UNESCO further adds, worldwide, at least 763 million adults still cannot read and write, two-thirds of them women, and 250 million children are failing to acquire basic literacy skills.

Before the COVID-19 pandemic, which caused the worst disruption to education in a century, 617 million children and teenagers had not reached minimum reading levels. As a result we need to identify more creative and appealing ways to inculcate a reading culture among the youth. The reality is books are expensive and undoubtedly this serves as one of many barriers to literacy. How can we discount the fact that boys learn differently from girls? Unfortunately, this fact is not taken into account regarding how to address literacy and this is also another barrier to literacy.

The World Bank has identified five practical ways to access open-source educational materials, especially books for young readers. In the first step, books should be identified on global digital platforms. The World Bank adds that there are several global digital “libraries” that include thousands of illustrated and well-written books in hundreds of languages on a variety of topics. For instance Pratham Books’ StoryWeaver contains 25,000 titles in 261 languages; the African Storybook Initiative contains nearly 1,500 books in 210 languages; the Bloom library, contains 6,250 titles in 410 languages. The Global Digital Library has more than 5,000 titles in 72 languages; Book Dash, Room to Read’s Literacy Cloud, and others, all house many open-source children’s books produced by local and international non-governmental organisations (NGOs) as well as development projects.

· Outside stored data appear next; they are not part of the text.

(** The edges and the label of a value of a series that has one. *)
Lemma series_label_id (x : list float) (n : Z) (v : Q) :
  1 <= n -> In (Some v) x ->
  exists lo hi b0,
    edges_span n lo hi (qcut_edges x n) /\ head (qcut_edges x n) = Some b0
    /\ (lo <= v <= hi)%Q
    /\ series_label x n (Some v) = Some (cut_id (qcut_edges x n) b0 (Some v)).
Proof.
  intros Hn Hv.
  destruct (series_min_max_Some _ _ Hv) as (lo & hi & Hlo & Hhi).
  pose proof (qcut_edges_span x n lo hi Hn Hlo Hhi) as Hspan.
  assert (Hb : (lo <= v <= hi)%Q)
    by (split; [eapply series_min_le | eapply series_max_ge]; eauto).
  unfold series_label.
  destruct (qcut_edges x n) as [|b0 rest] eqn:E.
  { pose proof (span_length _ _ _ _ Hspan). simpl in *. lia. }
  exists lo, hi, b0. repeat split; try apply Hspan; try apply Hb.
  by apply (cut_label_id n lo hi (b0 :: rest) b0).
Qed.

Lemma edges_span_unique (n : Z) (lo hi lo' hi' : Q) (bins : list float) :
  0 <= n -> edges_span n lo hi bins -> edges_span n lo' hi' bins ->
  (lo == lo')%Q /\ (hi == hi')%Q.
Proof.
  intros Hn S1 S2.
  destruct (span_first _ _ _ _ S1) as (a & Ha & Ea).
  destruct (span_first _ _ _ _ S2) as (a' & Ha' & Ea').
  destruct (span_last _ _ _ _ S1) as (b & Hb & Eb).
  destruct (span_last _ _ _ _ S2) as (b' & Hb' & Eb').
  assert (a' = a) by congruence. assert (b' = b) by congruence. subst. split; lra.
Qed.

For step two it has recommended that the teacher/instructor check the copyright agreement of the selected books. The titles in the global digital libraries listed are registered under the Creative Commons (CC) 4.0 International Attribution (CC BY 4.0) licence. This means you can share, adapt, and translate the books with attribution to the original content creator or publisher. Local publishers can also use these books to jump-start the process of creating high-quality children’s books in relevant languages.

The recommendation for the third step is that technical advice be sought if large-scale printing is required (more than a few thousand copies). Books on platforms other than the Early Literacy Resource Network will require additional pre-press work to be ready for large-scale printing. All CC BY-licensed books and many books licensed with other types of CC licences can be adapted for large-scale printing. The Read@Home programme is developing guidance on how to do this.

The fourth step is creating or versioning new books using software. Some of the global platforms mentioned above include software to easily version books (see, for instance,
StoryWeaver Translator or the
African Storybook Maker app). If you are producing books with government or donor funding, the World Bank recommends that the books be CC BY licensed and shared on one of the global platforms. This ensures that public funding is used for the greatest possible public good.

The final step surrounds transparency and effective mechanisms to procure book printing and distribution to get affordable, well-designed books into children’s hands on time.

It is clear that more hands are needed in the fight against illiteracy.